- Opening Delimiter -

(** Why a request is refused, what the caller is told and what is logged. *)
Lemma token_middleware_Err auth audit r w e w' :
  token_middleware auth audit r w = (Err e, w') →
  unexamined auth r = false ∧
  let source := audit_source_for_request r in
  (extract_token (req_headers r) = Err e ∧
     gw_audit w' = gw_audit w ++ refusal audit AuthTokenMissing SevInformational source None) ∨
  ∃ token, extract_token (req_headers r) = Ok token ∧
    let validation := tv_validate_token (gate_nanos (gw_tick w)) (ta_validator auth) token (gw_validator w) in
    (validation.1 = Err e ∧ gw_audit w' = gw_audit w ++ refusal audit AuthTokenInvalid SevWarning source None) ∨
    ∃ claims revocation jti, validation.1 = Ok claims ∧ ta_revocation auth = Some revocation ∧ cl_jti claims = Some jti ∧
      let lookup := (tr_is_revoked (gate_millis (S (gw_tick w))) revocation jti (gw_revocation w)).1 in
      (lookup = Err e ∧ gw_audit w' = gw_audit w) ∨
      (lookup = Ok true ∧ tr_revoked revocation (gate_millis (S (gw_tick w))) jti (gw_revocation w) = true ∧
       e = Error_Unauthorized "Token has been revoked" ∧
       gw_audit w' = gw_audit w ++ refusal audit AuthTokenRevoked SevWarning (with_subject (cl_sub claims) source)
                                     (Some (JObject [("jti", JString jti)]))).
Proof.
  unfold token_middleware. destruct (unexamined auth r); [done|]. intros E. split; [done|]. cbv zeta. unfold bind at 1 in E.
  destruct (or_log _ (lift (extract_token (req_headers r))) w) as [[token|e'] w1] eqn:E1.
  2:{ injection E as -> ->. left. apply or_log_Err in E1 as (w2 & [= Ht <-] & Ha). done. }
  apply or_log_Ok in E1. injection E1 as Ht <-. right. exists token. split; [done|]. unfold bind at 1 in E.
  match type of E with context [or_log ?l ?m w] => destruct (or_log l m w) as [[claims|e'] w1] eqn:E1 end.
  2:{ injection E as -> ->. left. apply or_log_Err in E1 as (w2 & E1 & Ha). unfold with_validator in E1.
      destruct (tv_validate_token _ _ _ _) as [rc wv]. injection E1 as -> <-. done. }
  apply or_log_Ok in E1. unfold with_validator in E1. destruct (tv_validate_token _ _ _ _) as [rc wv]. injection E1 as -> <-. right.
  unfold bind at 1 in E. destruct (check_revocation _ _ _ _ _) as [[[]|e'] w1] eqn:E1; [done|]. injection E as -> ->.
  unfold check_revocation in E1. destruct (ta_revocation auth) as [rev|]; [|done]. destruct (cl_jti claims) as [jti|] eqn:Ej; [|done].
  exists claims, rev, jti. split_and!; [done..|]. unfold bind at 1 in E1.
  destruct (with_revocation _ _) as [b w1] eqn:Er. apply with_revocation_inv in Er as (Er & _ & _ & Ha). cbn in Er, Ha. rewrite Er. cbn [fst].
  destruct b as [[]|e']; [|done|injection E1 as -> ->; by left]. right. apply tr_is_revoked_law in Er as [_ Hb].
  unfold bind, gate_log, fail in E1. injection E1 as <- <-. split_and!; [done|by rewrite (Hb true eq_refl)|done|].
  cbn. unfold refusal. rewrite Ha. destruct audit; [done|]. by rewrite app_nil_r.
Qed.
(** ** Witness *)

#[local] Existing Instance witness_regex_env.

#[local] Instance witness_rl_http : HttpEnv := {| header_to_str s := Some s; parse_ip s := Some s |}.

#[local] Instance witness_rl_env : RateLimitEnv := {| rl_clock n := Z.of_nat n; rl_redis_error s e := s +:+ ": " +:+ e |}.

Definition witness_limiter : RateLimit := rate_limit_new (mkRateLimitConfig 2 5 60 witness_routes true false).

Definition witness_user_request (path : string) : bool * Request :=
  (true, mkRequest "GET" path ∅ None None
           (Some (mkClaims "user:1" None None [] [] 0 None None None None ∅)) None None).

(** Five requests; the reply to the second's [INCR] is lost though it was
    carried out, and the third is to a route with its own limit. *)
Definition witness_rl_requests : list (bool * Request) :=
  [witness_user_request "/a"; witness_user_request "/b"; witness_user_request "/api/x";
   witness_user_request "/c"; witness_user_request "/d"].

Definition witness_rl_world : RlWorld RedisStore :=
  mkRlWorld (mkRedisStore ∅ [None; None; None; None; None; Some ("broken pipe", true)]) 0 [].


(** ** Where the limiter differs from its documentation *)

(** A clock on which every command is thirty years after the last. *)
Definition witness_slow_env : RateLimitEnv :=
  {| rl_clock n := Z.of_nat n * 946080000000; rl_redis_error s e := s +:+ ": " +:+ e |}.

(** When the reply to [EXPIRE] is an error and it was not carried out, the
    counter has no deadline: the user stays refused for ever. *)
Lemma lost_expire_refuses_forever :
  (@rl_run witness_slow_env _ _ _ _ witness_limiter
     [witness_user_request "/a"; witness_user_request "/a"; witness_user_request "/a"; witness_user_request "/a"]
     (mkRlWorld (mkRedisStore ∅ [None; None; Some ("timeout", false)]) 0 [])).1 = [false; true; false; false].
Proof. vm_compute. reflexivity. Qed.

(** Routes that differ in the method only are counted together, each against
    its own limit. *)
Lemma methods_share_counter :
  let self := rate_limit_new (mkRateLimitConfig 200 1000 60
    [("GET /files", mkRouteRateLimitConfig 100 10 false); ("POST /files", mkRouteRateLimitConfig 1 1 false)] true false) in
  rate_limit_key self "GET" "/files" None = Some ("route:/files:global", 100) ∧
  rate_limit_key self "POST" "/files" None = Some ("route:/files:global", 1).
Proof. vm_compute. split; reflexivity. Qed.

- Closing Delimiter -

An exact copy of all the entries above is what is needed.

- **SOLUTION BELOW**
(** Why a request is refused, what the caller is told and what is logged. *)
Lemma token_middleware_Err auth audit r w e w' :
  token_middleware auth audit r w = (Err e, w') →
  unexamined auth r = false ∧
  let source := audit_source_for_request r in
  (extract_token (req_headers r) = Err e ∧
     gw_audit w' = gw_audit w ++ refusal audit AuthTokenMissing SevInformational source None) ∨
  ∃ token, extract_token (req_headers r) = Ok token ∧
    let validation := tv_validate_token (gate_nanos (gw_tick w)) (ta_validator auth) token (gw_validator w) in
    (validation.1 = Err e ∧ gw_audit w' = gw_audit w ++ refusal audit AuthTokenInvalid SevWarning source None) ∨
    ∃ claims revocation jti, validation.1 = Ok claims ∧ ta_revocation auth = Some revocation ∧ cl_jti claims = Some jti ∧
      let lookup := (tr_is_revoked (gate_millis (S (gw_tick w))) revocation jti (gw_revocation w)).1 in
      (lookup = Err e ∧ gw_audit w' = gw_audit w) ∨
      (lookup = Ok true ∧ tr_revoked revocation (gate_millis (S (gw_tick w))) jti (gw_revocation w) = true ∧
       e = Error_Unauthorized "Token has been revoked" ∧
       gw_audit w' = gw_audit w ++ refusal audit AuthTokenRevoked SevWarning (with_subject (cl_sub claims) source)
                                     (Some (JObject [("jti", JString jti)]))).
Proof.
  unfold token_middleware. destruct (unexamined auth r); [done|]. intros E. split; [done|]. cbv zeta. unfold bind at 1 in E.
  destruct (or_log _ (lift (extract_token (req_headers r))) w) as [[token|e'] w1] eqn:E1.
  2:{ injection E as -> ->. left. apply or_log_Err in E1 as (w2 & [= Ht <-] & Ha). done. }
  apply or_log_Ok in E1. injection E1 as Ht <-. right. exists token. split; [done|]. unfold bind at 1 in E.
  match type of E with context [or_log ?l ?m w] => destruct (or_log l m w) as [[claims|e'] w1] eqn:E1 end.
  2:{ injection E as -> ->. left. apply or_log_Err in E1 as (w2 & E1 & Ha). unfold with_validator in E1.
      destruct (tv_validate_token _ _ _ _) as [rc wv]. injection E1 as -> <-. done. }
  apply or_log_Ok in E1. unfold with_validator in E1. destruct (tv_validate_token _ _ _ _) as [rc wv]. injection E1 as -> <-. right.
  unfold bind at 1 in E. destruct (check_revocation _ _ _ _ _) as [[[]|e'] w1] eqn:E1; [done|]. injection E as -> ->.
  unfold check_revocation in E1. destruct (ta_revocation auth) as [rev|]; [|done]. destruct (cl_jti claims) as [jti|] eqn:Ej; [|done].
  exists claims, rev, jti. split_and!; [done..|]. unfold bind at 1 in E1.
  destruct (with_revocation _ _) as [b w1] eqn:Er. apply with_revocation_inv in Er as (Er & _ & _ & Ha). cbn in Er, Ha. rewrite Er. cbn [fst].
  destruct b as [[]|e']; [|done|injection E1 as -> ->; by left]. right. apply tr_is_revoked_law in Er as [_ Hb].
  unfold bind, gate_log, fail in E1. injection E1 as <- <-. split_and!; [done|by rewrite (Hb true eq_refl)|done|].
  cbn. unfold refusal. rewrite Ha. destruct audit; [done|]. by rewrite app_nil_r.
Qed.
(** ** Witness *)

#[local] Existing Instance witness_regex_env.

#[local] Instance witness_rl_http : HttpEnv := {| header_to_str s := Some s; parse_ip s := Some s |}.

#[local] Instance witness_rl_env : RateLimitEnv := {| rl_clock n := Z.of_nat n; rl_redis_error s e := s +:+ ": " +:+ e |}.

Definition witness_limiter : RateLimit := rate_limit_new (mkRateLimitConfig 2 5 60 witness_routes true false).

Definition witness_user_request (path : string) : bool * Request :=
  (true, mkRequest "GET" path ∅ None None
           (Some (mkClaims "user:1" None None [] [] 0 None None None None ∅)) None None).

(** Five requests; the reply to the second's [INCR] is lost though it was
    carried out, and the third is to a route with its own limit. *)
Definition witness_rl_requests : list (bool * Request) :=
  [witness_user_request "/a"; witness_user_request "/b"; witness_user_request "/api/x";
   witness_user_request "/c"; witness_user_request "/d"].

Definition witness_rl_world : RlWorld RedisStore :=
  mkRlWorld (mkRedisStore ∅ [None; None; None; None; None; Some ("broken pipe", true)]) 0 [].


(** ** Where the limiter differs from its documentation *)

(** A clock on which every command is thirty years after the last. *)
Definition witness_slow_env : RateLimitEnv :=
  {| rl_clock n := Z.of_nat n * 946080000000; rl_redis_error s e := s +:+ ": " +:+ e |}.

(** When the reply to [EXPIRE] is an error and it was not carried out, the
    counter has no deadline: the user stays refused for ever. *)
Lemma lost_expire_refuses_forever :
  (@rl_run witness_slow_env _ _ _ _ witness_limiter
     [witness_user_request "/a"; witness_user_request "/a"; witness_user_request "/a"; witness_user_request "/a"]
     (mkRlWorld (mkRedisStore ∅ [None; None; Some ("timeout", false)]) 0 [])).1 = [false; true; false; false].
Proof. vm_compute. reflexivity. Qed.

(** Routes that differ in the method only are counted together, each against
    its own limit. *)
Lemma methods_share_counter :
  let self := rate_limit_new (mkRateLimitConfig 200 1000 60
    [("GET /files", mkRouteRateLimitConfig 100 10 false); ("POST /files", mkRouteRateLimitConfig 1 1 false)] true false) in
  rate_limit_key self "GET" "/files" None = Some ("route:/files:global", 100) ∧
  rate_limit_key self "POST" "/files" None = Some ("route:/files:global", 1).
Proof. vm_compute. split; reflexivity. Qed.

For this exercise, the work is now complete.